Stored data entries
Lemma met_gets_on P P' a b : gets_on P P' → met P a b → met P' a b.
Proof using.
  intros Hg (Ha&Hb&Hk). split_and!; [by intros ?%(left_gets_on _ _ _ Hg)..|].
  destruct (go_view _ _ Hg) as [Hkk _]. destruct Hk; auto.
Qed.

(** What a node knows travels along the nodes that have met. *)
Lemma path_knows P a b :
  sound_net P → is_Some (pk_nodes P !! b) → ¬ left_at P b → rtc (met P) a b → ∃ P', gets_on P P' ∧ knows P' a b.
Proof using conf_ok H1.
  intros HP Hb Hbl Hr. induction Hr as [b|a y b Hay _ IH].
  { exists P. split; [apply gets_on_refl|]. by apply knows_self; [apply HP|]. }
  destruct (IH Hb Hbl) as (P1&Hg1&Hk1). destruct (decide (a = y)) as [->|Hne]; [by exists P1|].
  destruct (exchange P1 a y) as (P2&Hg2&Hl2); [by eapply sound_gets_on|done|by eapply met_gets_on|].
  exists P2. split; [by eapply gets_on_trans|]. apply Hl2; [by intros ?%(left_gets_on _ _ _ Hg1)|by right].
Qed.

(** Doing something for every pair of nodes that have not left. *)
Lemma for_pairs (Q : piko_net → string → string → Prop) (l : list (string * string)) P :
  (∀ P P' a b, gets_on P P' → Q P a b → Q P' a b) →
  (∀ P' a b, gets_on P P' → (a, b) ∈ l → ¬ left_at P a → ¬ left_at P b → ∃ P'', gets_on P' P'' ∧ Q P'' a b) →
  ∃ P', gets_on P P' ∧ ∀ a b, (a, b) ∈ l → ¬ left_at P a → ¬ left_at P b → Q P' a b.
Proof using conf_ok H1.
  intros Hkeep Hdo.
  assert (∀ l', l' ⊆ l → ∃ P', gets_on P P' ∧ ∀ a b, (a, b) ∈ l' → ¬ left_at P a → ¬ left_at P b → Q P' a b) as Hall.
  { induction l' as [|[a b] l' IH]; intros Hsub; [exists P; split; [apply gets_on_refl|set_solver]|].
    destruct IH as (P1&Hg1&H1'); [set_solver|].
    destruct (left_at_dec P a) as [Ha|Ha]; [|destruct (left_at_dec P b) as [Hb|Hb]].
    1,2: exists P1; split; [done|]; intros a' b' [[= -> ->]|Hin]%elem_of_cons; [done|by apply H1'].
    destruct (Hdo P1 a b) as (P2&Hg2&HQ); [done|set_solver|done..|]. exists P2. split; [by eapply gets_on_trans|].
    intros a' b' [[= -> ->]|Hin]%elem_of_cons ??; [done|]. eapply Hkeep; [done|by apply H1']. }
  by apply Hall.
Qed.

(** Every two nodes of a cluster come to know each other, and then get in sync. *)
Lemma pull_all P :
  sound_net P → linked P →
  ∃ P', gets_on P P' ∧ ∀ a b, is_Some (pk_nodes P !! a) → is_Some (pk_nodes P !! b) →
    ¬ left_at P a → ¬ left_at P b → GossipNet.synced (proj P') a b.
Proof using conf_ok H1.
  intros HP Hlinked. set (ids := elements (dom (pk_nodes P))).
  assert (∀ a b, (a, b) ∈ list_prod ids ids ↔ is_Some (pk_nodes P !! a) ∧ is_Some (pk_nodes P !! b)) as Hids.
  { intros a b. unfold ids. rewrite list_elem_of_In, in_prod_iff, <-!list_elem_of_In, !elem_of_elements.
    by rewrite !elem_of_dom. }
  destruct (for_pairs knows (list_prod ids ids) P) as (P1&Hg1&Hk1).
  { intros ?? a b Hg. apply (go_view _ _ Hg). }
  { intros P1 a b Hg1 [Ha Hb]%Hids Hal Hbl. apply path_knows.
    - by eapply sound_gets_on.
    - destruct Hb as [nb Hb]. destruct (go_owners _ _ Hg1) as [Hs _].
      destruct (same_net_Some _ _ _ _ Hs Hb) as (?&?&_). by eexists.
    - by intros ?%(left_gets_on _ _ _ Hg1).
    - eapply (rtc_subrel (met P)); [|by apply Hlinked]. intros x y. by apply met_gets_on. }
  destruct (for_pairs (λ P, GossipNet.synced (proj P)) (list_prod ids ids) P1) as (P2&Hg2&Hk2).
  { intros ?? a b Hg. apply (go_synced _ _ Hg). }
  { intros P2 a b Hg2 Hin Hal Hbl. pose proof (sound_gets_on _ _ Hg2 (sound_gets_on _ _ Hg1 HP)) as HP2.
    destruct (decide (a = b)) as [->|Hne].
    { exists P2. split; [apply gets_on_refl|]. apply synced_self, HP2. }
    destruct (pull_pair P2 a b) as (P3&Hg3&Hs3&_); [done..| | | |by exists P3].
    - by intros ?%(left_gets_on _ _ _ Hg2).
    - by intros ?%(left_gets_on _ _ _ Hg2).
    - apply (go_view _ _ Hg2), Hk1; [done|..]; intros Hl; [apply Hal|apply Hbl];
        by eapply left_back; [apply (go_owners _ _ Hg1)|]. }
  exists P2. split; [by eapply gets_on_trans|]. intros a b Ha Hb Hal Hbl.
  apply Hk2; [by apply Hids|by intros ?%(left_gets_on _ _ _ Hg1)..].
Qed.

Lemma same_net_dom P P' a : same_net P P' → is_Some (pk_nodes P' !! a) → is_Some (pk_nodes P !! a).
Proof using. intros Hs [n' Hn']. destruct (same_net_Some_r _ _ _ _ Hs Hn') as (n&?&_). by exists n. Qed.

Lemma linked_kept P P' : same_net P P' → view_kept P P' → linked P → linked P'.
Proof using.
  intros Hs [Hk _] Hl a b Ha Hb Hal Hbl. apply (rtc_subrel (met P)).
  - intros x y (Hx&Hy&Hxy). split_and!; [by intros ?%(left_same _ _ _ Hs)..|]. destruct Hxy; auto.
  - apply Hl; [by eapply same_net_dom..|by intros ?%(left_back _ _ _ Hs)|by intros ?%(left_back _ _ _ Hs)].
Qed.

(** Every node catches up with every other: the updates that are going on
    finish, the nodes gossip, and a pass over the nodes finds them reachable. *)
Lemma catch_up now thr calm d P :
  (0 ≤ now)%Z →
  (∀ d id, calm d → ∃ lvl d', SuspicionLevel d id now = Some (lvl, d') ∧ flt thr lvl = false ∧ calm d') → calm d →
  sound_net P → linked P → (∀ a n, pk_nodes P !! a = Some n → has_room (pn_gossip n)) →
  ∃ P', rtc known_step P P' ∧ same_net P P' ∧ heard_leaving P' ∧
    (∀ a b, is_Some (pk_nodes P' !! a) → is_Some (pk_nodes P' !! b) → ¬ left_at P' a → ¬ left_at P' b →
       GossipNet.synced (proj P') a b) ∧
    ∀ a n, pk_nodes P' !! a = Some n → pn_update n = [] ∧ finds_reachable a (pn_gossip n).
Proof using conf_ok H1.
  intros Hnow Hcalm Hd HP Hlinked Hroom. set (ids := elements (dom (pk_nodes P))).
  assert (∀ a, a ∈ ids ↔ is_Some (pk_nodes P !! a)) as Hids.
  { intros a. unfold ids. by rewrite elem_of_elements, elem_of_dom. }
  destruct (finish_updates ids P (NoDup_elements _) (sn_inv _ HP)) as (P1&Hr1&Hs1&Hv1&_&Hu1).
  { intros a [n Hn]%Hids. exists n. split; [done|by eapply Hroom]. }
  pose proof (sound_kept _ _ Hr1 Hv1 HP) as HP1.
  destruct (pull_all P1 HP1) as (P2&Hg2&Hsync2); [by eapply linked_kept|].
  pose proof (sound_gets_on _ _ Hg2 HP1) as HP2. destruct Hg2 as [Hr2 (Hs2&_&Hu2) Hv2 _].
  pose proof (same_net_trans _ _ _ Hs1 Hs2) as Hs12.
  destruct (live_pass now thr Hnow calm Hcalm d ids P2 Hd (NoDup_elements _) (sn_inv _ HP2))
    as (P3&Hr3&(Hs3&_&Hu3)&Hv3&Hsync3&_&Hlive).
  { intros a [n Hn]%Hids. destruct (same_net_Some _ _ _ _ Hs12 Hn) as (n'&?&_). by exists n'. }
  pose proof (same_net_trans _ _ _ Hs2 Hs3) as Hs23.
  exists P3. split_and!; [by etrans; [|etrans]|by eapply same_net_trans|by apply Hv3, (sn_heard _ HP2)|..].
  - intros a b Ha Hb Hal Hbl.
    apply Hsync3, Hsync2; [by eapply same_net_dom..|by intros ?%(left_back _ _ _ Hs23)|by intros ?%(left_back _ _ _ Hs23)].
  - intros a n Hn. assert (a ∈ ids) as Ha by (apply Hids, (same_net_dom _ P2), (same_net_dom _ P3); [done|done|by exists n]).
    split; [|by eapply Hlive].
    destruct (Hu3 _ _ Hn) as (n2&Hn2&->). destruct (Hu2 _ _ Hn2) as (n1&Hn1&->). by eapply Hu1.
Qed.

Instructions to follow: Return all lines from the entries that contain the string "have".

Exercise solution:
(** What a node knows travels along the nodes that have met. *)
(** Doing something for every pair of nodes that have not left. *)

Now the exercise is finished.